Blogs > Liberty and Power > Restoring Power to the Emasculated Executive Branch?!

Apr 1, 2004

Restoring Power to the Emasculated Executive Branch?!




When the Bush-Cheney administration took power three years ago, it wanted to restore power to an executive branch that it believed had withered in influence. The White House is"spinning" its foot-dragging with respect to creating the 9/11 commission, allowing the commission to see the President's daily intelligence briefings, and allowing Condi Rice's public testimony under oath by saying that the President and Vice President didn't want to see presidential power eroded even further.

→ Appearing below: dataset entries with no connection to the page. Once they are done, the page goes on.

(* ===== verification/MpoolOps.v ===== *)
(** * The operations on a pool

    Each operation keeps the invariant and does to the blocks of the callers what its
    name says. *)
From stdpp Require Import base numbers list list_numbers gmap.
From Stdlib Require Import ZArith Lia Bool.
From S2P Require Import Prelude Mpool MpoolFacts MpoolInv.

Local Open Scope Z_scope.

Module MpoolOps.
Import Mpool MpoolFacts MpoolInv.

(** What a mapping request may answer: an aligned area of its own. *)
Definition os_ok (q : MP) (os : Z -> option Z) : Prop :=
  forall i a, os i = Some a -> 0 < a /\ a `mod` 8 = 0 /\ a + i <= 2 ^ 64 /\ Forall (adisj (a, i)) (areas q).

(** The pool holds the blocks [heap]. *)
Definition good (p : pool) (heap : gmap Z (list Z)) : Prop := exists F free, inv p F free heap 0.

(** When an allocation may fail. *)
Definition fails (os : Z -> option Z) (size : Z) : Prop := size = 0 \/ 8388600 < size \/ exists i, os i = None.

(** ** New fragments *)
Lemma find_room_spec needed l f l' : Forall map_ok l -> 0 <= needed <= 8388608 -> find_room needed l = Some (f, l') ->
  exists i m, l !! i = Some m /\ needed <= msize m - usize m /\ f = maddr m + usize m /\ l' = <[i := Map (maddr m) (msize m) (usize m + needed)]> l.
Proof.
  intros HF Hn. revert l'. induction HF as [|m l [_ Hs Hb _ _] HF IH]; intros l'; cbn [find_room]; [done|].
  rewrite (uint_small 32 (msize m - usize m)) by lia. destruct (Z.leb_spec needed (msize m - usize m)).
  - intros [= <- <-]. exists 0%nat, m. rewrite uint_small by lia. done.
  - destruct (find_room needed l) as [[f' l2]|]; [|done]. intros [= <- <-]. destruct (IH l2 eq_refl) as (i & m' & H1 & H2 & H3 & ->). exists (S i), m'. done.
Qed.

Lemma areas_update q (i : nat) m m' : maps q !! i = Some m -> maddr m' = maddr m -> msize m' = msize m ->
  areas (Mp (psize q) (avail q) (<[i := m']> (maps q))) = areas q.
Proof.
  unfold areas. cbn [maps]. destruct (maps q) as [|m0 l]; [done|]. intros Hi Ha Hs. destruct i as [|i].
  - injection Hi as ->. change (<[0%nat := m']> (m :: l)) with (m' :: l). unfold first_area. by rewrite Ha, Hs.
  - change (l !! i = Some m) in Hi. change (<[S i := m']> (m0 :: l)) with (m0 :: <[i := m']> l). f_equal. rewrite list_fmap_insert.
    apply list_insert_id. rewrite list_lookup_fmap, Hi. cbn. unfold area. by rewrite Ha, Hs.
Qed.

Lemma room_frag p F free heap s f l : inv p F free heap 0 -> 0 <= s < FRAGSBITS -> find_room (fsz s) (maps (mp p)) = Some (f, l) ->
  pending (set_maps p l) (<[f := s]> F) free heap f s.
Proof.
  intros H Hs Hr. destruct (fsz_ok s Hs) as [Hz Hz8]. pose proof (iv_maps _ _ _ _ _ H) as HM. pose proof HM as [Hp Hne HF Hd].
  destruct (find_room_spec (fsz s) (maps (mp p)) f l HF ltac:(lia) Hr) as (i & m & Hi & Hroom & -> & ->). clear Hr.
  pose proof HF as HF'. rewrite Forall_lookup in HF'. destruct (HF' i m Hi) as [[Ha Ha8] Hu Hb Hu8 He].
  apply (new_frag (p := p) (Mp (psize (mp p)) (avail (mp p)) (<[i := _]> (maps (mp p))))); cbn [maps avail psize]; try done.
  - split; cbn [maps psize]; [done| | |].
    + intros E. apply (f_equal length) in E. rewrite length_insert in E. by destruct (maps (mp p)).
    + apply Forall_insert; [done|]. split; cbn [maddr msize usize]; [done|lia|lia|rewrite Z.add_mod, Hu8, Hz8 by lia; done|lia].
    + rewrite (areas_update _ _ m) by done. done.
  - rewrite Z.add_mod, Ha8, Hu8 by lia. done.
  - eexists. split; [apply list_elem_of_lookup; exists i; apply list_lookup_insert_eq; by eapply lookup_lt_Some|]. cbn. lia.
  - intros g n (m' & Hm' & H1 & H2). apply list_elem_of_lookup in Hm' as [j Hj]. destruct (decide (i = j)) as [<- |Hij].
    + eexists. split; [apply list_elem_of_lookup; exists i; apply list_lookup_insert_eq; by eapply lookup_lt_Some|]. rewrite Hi in Hj. injection Hj as <-. cbn [maddr msize usize]. lia.
    + exists m'. split; [|done]. apply list_elem_of_lookup. exists j. by rewrite list_lookup_insert_ne.
  - intros g n Hn (m' & Hm' & H1 & H2). apply list_elem_of_lookup in Hm' as [j Hj]. destruct (decide (i = j)) as [<- |Hij].
    + rewrite Hi in Hj. injection Hj as <-. lia.
    + destruct (HF' j m' Hj) as [_ Hu' _ _ _]. destruct (maps_disj _ _ _ _ _ HM Hij Hi Hj); lia.
Qed.

Lemma map_length_ok ps needed : page_ok ps -> 16 <= needed <= 8388608 -> needed + 16 <= map_length ps needed <= 2 ^ 26 /\ map_length ps needed `mod` 8 = 0.
Proof.
  intros Hp Hn. unfold map_length. change (align_to_voidptr sizeof_MPMAP) with 16. rewrite (uint_small 64), (uint_small 32) by lia. pose proof Hp as [? _].
  destruct (Z.ltb_spec MIN_FRAGSIZE (needed + 16)).
  - destruct (align_page ps (needed + 16) Hp); [lia|]. split; [lia|done].
  - unfold MIN_FRAGSIZE in *. destruct (align_page ps 262144 Hp); [lia|]. split; [lia|done].
Qed.

Lemma map_frag p F free heap s a : inv p F free heap 0 -> 0 <= s < FRAGSBITS -> let i := map_length (psize (mp p)) (fsz s) in
  0 < a /\ a `mod` 8 = 0 /\ a + i <= 2 ^ 64 /\ Forall (adisj (a, i)) (areas (mp p)) ->
  pending (new_map a i (fsz s) p) (<[a + 16 := s]> F) free heap (a + 16) s.
Proof.
  intros H Hs i (Ha & Ha8 & He & Hfr). destruct (fsz_ok s Hs) as [Hz Hz8]. pose proof (iv_maps _ _ _ _ _ H) as HM. pose proof HM as [Hp Hne HF Hd].
  destruct (map_length_ok _ (fsz s) Hp Hz) as [Hi Hi8]. fold i in Hi, Hi8. unfold new_map. change (align_to_voidptr sizeof_MPMAP) with 16.
  rewrite (uint_small 32 (fsz s + 16)) by lia.
  assert (forall g n, within (maps (mp p)) g n -> 0 < n -> a + i <= g \/ g + n <= a) as Hout.
  { intros g n (m & Hm & H1 & H2) Hn. pose proof HF as HF'. rewrite Forall_forall in HF'. destruct (HF' m Hm) as [_ Hu _ _ _].
    apply list_elem_of_lookup in Hm as [j Hj]. destruct (areas_lookup _ j m Hj) as (x & Hx & H3 & H4). rewrite Forall_lookup in Hfr.
    destruct (Hfr j x Hx) as [Hd'|Hd']; cbn in Hd'; lia. }
  destruct (maps (mp p)) as [|m0 l] eqn:El; [done|]. apply (new_frag (p := p) (Mp (psize (mp p)) (avail (mp p)) (m0 :: Map a i (fsz s + 16) :: l))); cbn [maps avail psize]; try done.
  - split; cbn [maps psize]; [done|done| |].
    + apply Forall_cons in HF as [HF0 HF]. constructor; [done|]. constructor; [|done]. split; cbn [maddr msize usize]; [done|lia|lia|rewrite Z.add_mod, Hz8 by lia; done|lia].
    + unfold areas in Hd, Hfr |- *. rewrite El in Hd, Hfr. cbn [maps]. apply Forall_cons in Hfr as [Hf0 Hfl]. inversion Hd as [|x y Hx Hy]; subst. constructor.
      * cbn. constructor; [by apply adisj_sym|done].
      * by constructor.
  - rewrite Z.add_mod, Ha8 by lia. done.
  - eexists. split; [right; left|]. cbn [maddr msize usize]. lia.
  - rewrite El. intros g n (m & Hm & Hw). exists m. split; [|done]. apply elem_of_cons in Hm as [-> |Hm]; [left|by right; right].
  - rewrite El. intros g n Hn Hw. destruct (Hout g n Hw Hn); lia.
  - rewrite El. intros g n x Hw Hx. destruct (Z.leb_spec a x), (Z.ltb_spec x (a + i)); try done. destruct (Hout g n Hw); lia.
Qed.

Lemma give_frag_spec p F free heap f s : pending p F free heap f s ->
  exists p', give_frag f s p = Ok (f + 8, p') /\ pending p' F free heap f s /\ get_le (mem p') f 4 = s.
Proof.
  intros Hp. pose proof Hp as (H & Hf & _). pose proof (frag_place f s H Hf) as (H0 & _ & Hz & Hmap). destruct (iv_frag _ _ _ _ _ H f s Hf) as (Hs & _).
  unfold give_frag, store. rewrite Hmap by lia. eexists. split; [done|]. split.
  - apply pending_write; [done|]. intros x Hx. apply set_le_out. lia.
  - apply (get_set_le _ f 4). unfold FRAGSBITS in Hs. cbn in Hs. lia.
Qed.

Lemma adopt_good p F free heap f s n : pending p F free heap f s -> get_le (mem p) f 4 = s -> Z.of_nat n <= fsz s - 8 ->
  f + 8 <> 0 /\ heap !! (f + 8) = None /\ good p (<[f + 8 := read (mem p) (f + 8) n]> heap).
Proof.
  intros Hp Hg Hn. pose proof Hp as (H & Hf & _ & Hh). pose proof (frag_place f s H Hf) as (H0 & _). split; [lia|]. split; [done|].
  eexists _, _. by apply (adopt f s n).
Qed.

(** ** [mpool_malloc] *)

(** The headers of blocks stay as they are when there are only more fragments. *)
Definition kept (p p' : pool) (heap : gmap Z (list Z)) : Prop :=
  forall b l, heap !! b = Some l -> get_le (mem p') (b - 8) 4 = get_le (mem p) (b - 8) 4.

Lemma kept_intro p p' F F' free free' heap e e' : inv p F free heap e -> inv p' F' free' heap e' -> F ⊆ F' -> kept p p' heap.
Proof.
  intros H H' Hsub b l Hb. destruct (iv_live _ _ _ _ _ H b l Hb) as (s & H1 & _ & -> & _). destruct (iv_live _ _ _ _ _ H' b l Hb) as (s' & H1' & _ & -> & _).
  apply (lookup_weaken _ F') in H1; [|done]. congruence.
Qed.

Lemma new_subseteq p q F free heap f s : inv p F free heap 0 -> pending q (<[f := s]> F) free heap f s -> F ⊆ <[f := s]> F.
Proof.
  intros H (_ & _ & Hn & Hh). apply insert_subseteq. destruct (F !! f) as [t|] eqn:E; [|done].
  destruct (iv_all _ _ _ _ _ H f t E) as [-> |[[u Hu]|[c Hc]]]; [|by destruct (Hn u)|congruence]. pose proof (frag_place 0 t H E). lia.
Qed.

Lemma mpool_malloc_spec p heap os size : good p heap -> os_ok (mp p) os -> 0 <= size <= 2 ^ 32 - 16 ->
  exists r p', mpool_malloc os size p = Ok (r, p') /\
    ((r = 0 /\ p' = p /\ fails os size) \/
     (r <> 0 /\ heap !! r = None /\ kept p p' heap /\ good p' (<[r := read (mem p') r (Z.to_nat size)]> heap))).
Proof.
  intros (F & free & H) Hos Hsz. unfold mpool_malloc. pose proof (needed_spec size Hsz) as Hn. cbv zeta in Hn. set (needed := uint 32 _) in *.
  destruct (to_bits_spec needed) as [Hs1 Hs2]. destruct (Z.eqb_spec size 0) as [-> |Hne]; cbn [orb].
  { exists 0, p. split; [done|]. left. split; [done|]. split; [done|]. by left. }
  destruct (Z.le_gt_cases needed 8388608) as [Hle|Hgt].
  2: { rewrite Hs2 by lia. rewrite Z.eqb_refl. exists 0, p. split; [done|]. left. split; [done|]. split; [done|]. right. left.
       revert Hgt Hn. subst needed. unfold FRAG_OVERHEAD, align_to_voidptr. rewrite (uint_small 64) by lia. rewrite uint_small; [|].
       - intros Hgt _. pose proof (Z.div_mod (size + 8) 8). pose proof (Z.mod_pos_bound (size + 8) 8). destruct (Z.eqb_spec ((size + 8) `mod` 8) 0); lia.
       - pose proof (Z.div_mod (size + 8) 8). pose proof (Z.mod_pos_bound (size + 8) 8). destruct (Z.eqb_spec ((size + 8) `mod` 8) 0); lia. }
  destruct (Hs1 Hle) as [Hs Hfit]. set (s := to_bits needed) in *. destruct (Z.eqb_spec s FRAGSBITS) as [|_]; [lia|].
  assert (forall p' F' free' f, F ⊆ F' -> pending p' F' free' heap f s -> exists r p'', give_frag f s p' = Ok (r, p'') /\
    ((r = 0 /\ p'' = p /\ fails os size) \/
     (r <> 0 /\ heap !! r = None /\ kept p p'' heap /\ good p'' (<[r := read (mem p'') r (Z.to_nat size)]> heap)))) as Hdone.
  { intros p' F' free' f Hsub Hp. destruct (give_frag_spec _ _ _ _ _ _ Hp) as (p'' & -> & Hp'' & Hg). exists (f + 8), p''. split; [done|]. right.
    destruct (adopt_good p'' F' free' heap f s (Z.to_nat size) Hp'' Hg) as (? & ? & ?); [lia|]. split; [done|]. split; [done|]. split; [|done].
    by apply (kept_intro p p'' F F' free free' heap 0 f (H) (proj1 Hp'')). }
  destruct (avail_get s H Hs) as [f Hf]. rewrite Hf. cbn [of_opt]. destruct (Z.eqb_spec f 0) as [-> |Hf0]; cbn [negb].
  - rewrite (from_bits_fsz s Hs). destruct (fsz_ok s Hs) as [Hz _]. destruct (Z.eqb_spec (fsz s) 0); [lia|].
    destruct (find_room (fsz s) (maps (mp p))) as [[f l]|] eqn:Er.
    + pose proof (room_frag p F free heap s f l H Hs Er) as Hp. apply (Hdone _ (<[f := s]> F) free f); [|done]. exact (new_subseteq p _ F free heap f s H Hp).
    + destruct (os (map_length (psize (mp p)) (fsz s))) as [a|] eqn:Eo.
      * change (align_to_voidptr sizeof_MPMAP) with 16. pose proof (map_frag p F free heap s a H Hs (Hos _ _ Eo)) as Hp.
        apply (Hdone _ (<[a + 16 := s]> F) free (a + 16)); [|done]. exact (new_subseteq p _ F free heap _ s H Hp).
      * exists 0, p. split; [done|]. left. split; [done|]. split; [done|]. right. right. by eexists.
  - pose proof (iv_chain _ _ _ _ _ H s f Hf) as Hc. destruct (free s) as [|f' l'] eqn:El; cbn [chain] in Hc; [done|]. destruct Hc as [-> Hc].
    assert (F !! f' = Some s) as HF by (apply (iv_free _ _ _ _ _ H); rewrite El; left).
    pose proof (frag_place f' s H HF) as (_ & _ & Hz & Hmap). unfold load. rewrite Hmap by lia. change (Z.to_nat 8) with 8%nat.
    assert (exists av, bset (avail (mp p)) s (get_le (mem p) f' 8) = Some av) as [av Hav].
    { eexists. apply bset_is_Some. rewrite (iv_avail _ _ _ _ _ H). lia. }
    rewrite Hav. cbn [of_opt]. destruct (take_free s f' av H Hf Hf0 Hav) as (l & _ & Hp). by apply (Hdone _ F (upd free s l)).
Qed.

(** ** [mpool_free] *)
Lemma mpool_free_spec p heap b l : good p heap -> heap !! b = Some l -> exists p', mpool_free b p = Ok p' /\ good p' (delete b heap).
Proof.
  intros (F & free & H) Hb. destruct (release b l H Hb) as (s & Hp & Hg & _). pose proof Hp as (H' & Hf & _).
  pose proof (frag_place _ s H' Hf) as (Hpos & Hend & Hz & Hmap). destruct (iv_frag _ _ _ _ _ H _ s Hf) as (Hs & _).
  unfold mpool_free. destruct (Z.eqb_spec b 0) as [-> |_]; [lia|]. unfold FRAG_OVERHEAD, load. rewrite Hmap by lia. change (Z.to_nat 4) with 4%nat. rewrite Hg.
  destruct (avail_get s H Hs) as [h Hh]. rewrite Hh. cbn [of_opt]. unfold store. rewrite Hmap by lia. cbn [mp].
  assert (exists av, bset (avail (mp p)) s (b - 8) = Some av) as [av Hav].
  { eexists. apply bset_is_Some. rewrite (iv_avail _ _ _ _ _ H). lia. }
  rewrite Hav. cbn [of_opt]. eexists. split; [done|]. exists F, (upd free s ((b - 8) :: free s)). apply (give_back (free := free) s (b - 8) h); [|done| |done].
  - apply (pending_write _ (b - 8) s); [done|]. intros x Hx. apply set_le_out. lia.
  - cbn [mem]. apply (get_set_le _ (b - 8) 8). pose proof (iv_chain _ _ _ _ _ H s h Hh) as Hc. destruct (free s) as [|g l'] eqn:El; cbn [chain] in Hc; [lia|].
    destruct Hc as [-> _]. assert (F !! g = Some s) as HF by (apply (iv_free _ _ _ _ _ H); rewrite El; left).
    pose proof (frag_place g s H HF). lia.
Qed.

(** ** Writing to blocks, and blocks of another size *)
Lemma block_write p heap b l m' : good p heap -> heap !! b = Some l -> (forall x, ~ (b <= x < b + Z.of_nat (length l)) -> m' x = mem p x) ->
  good (Pool (mp p) m') (<[b := read m' b (length l)]> heap).
Proof.
  intros (F & free & H) Hb Hm. destruct (release b l H Hb) as (s & Hp & Hg & Hl & _). pose proof (proj1 Hp) as H'.
  pose proof (frag_place _ s H' (proj1 (proj2 Hp))) as (_ & _ & Hz & _).
  assert (pending (Pool (mp p) m') F free (delete b heap) (b - 8) s) as Hp' by (apply pending_write; [done|]; intros x Hx; apply Hm; lia).
  exists F, free. replace b with (b - 8 + 8) at 1 2 by lia. rewrite <- (insert_delete_eq heap). replace (b - 8 + 8) with b by lia.
  pose proof (adopt (b - 8) s (length l) Hp') as Ha. cbn [mem] in Ha. replace (b - 8 + 8) with b in Ha by lia. apply Ha; [|done].
  rewrite <- Hg. apply get_le_ext. intros x Hx. apply Hm. lia.
Qed.

Lemma block_resize p heap b l : good p heap -> heap !! b = Some l -> exists s, get_le (mem p) (b - 8) 4 = s /\ 0 <= s < FRAGSBITS /\
  Z.of_nat (length l) <= fsz s - 8 /\ 0 < b - 8 /\ (forall a n, b - 8 <= a -> a + n <= b - 8 + fsz s -> mapped (mp p) a n = true) /\ read (mem p) b (length l) = l /\
  forall n, Z.of_nat n <= fsz s - 8 -> good p (<[b := read (mem p) b n]> heap).
Proof.
  intros (F & free & H) Hb. destruct (release b l H Hb) as (s & Hp & Hg & Hl & Hr). exists s. pose proof Hp as (H' & Hf & _).
  pose proof (frag_place _ s H' Hf) as (Hpos & _ & Hz & Hmap). destruct (iv_frag _ _ _ _ _ H _ s Hf) as (Hs & _).
  split; [done|]. split; [done|]. split; [done|]. split; [done|]. split; [done|]. split; [done|]. intros n Hn. exists F, free.
  rewrite <- (insert_delete_eq heap). pose proof (adopt (b - 8) s n Hp Hg Hn) as Ha. by replace (b - 8 + 8) with b in Ha by lia.
Qed.

End MpoolOps.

Do they really believe this line of reasoning or not? Either answer is troubling. If they don't, then it is a cynical rationale for not cooperating with a commission inquiry that could produce (and has already has produced) embarrassing facts. If they do, then I guess they haven't heard about the"imperial presidency." Many of the founders believed that the Congress and the states would be the most powerful players in the federal system. In reality, wars and crises associated with them over the years have increased the size, power and influence of the executive branch far beyond what the original Constitution had envisioned.

One of the most important examples of diminished congressional influence has been the erosion of the very important congressional war power. Since Harry Truman, presidents have taken us to war without a formal declaration. George W. Bush's father, George H.W. Bush, maintained that he needed no congressional authority at all to attack Iraq during the first Persian Gulf War but sought legislative branch approval only as a courtesy. Bill Clinton bombed Kosovo and threatened to invade Haiti with no congressional authorization at all.

So the Bush administration's expediency in submitting to the unrestricted questioning of its highest officials by an independent panel investigating the origins of the administration's"war on terror" does erode some of the executive's authority. And that erosion of already excessive presidential power is good for the republic.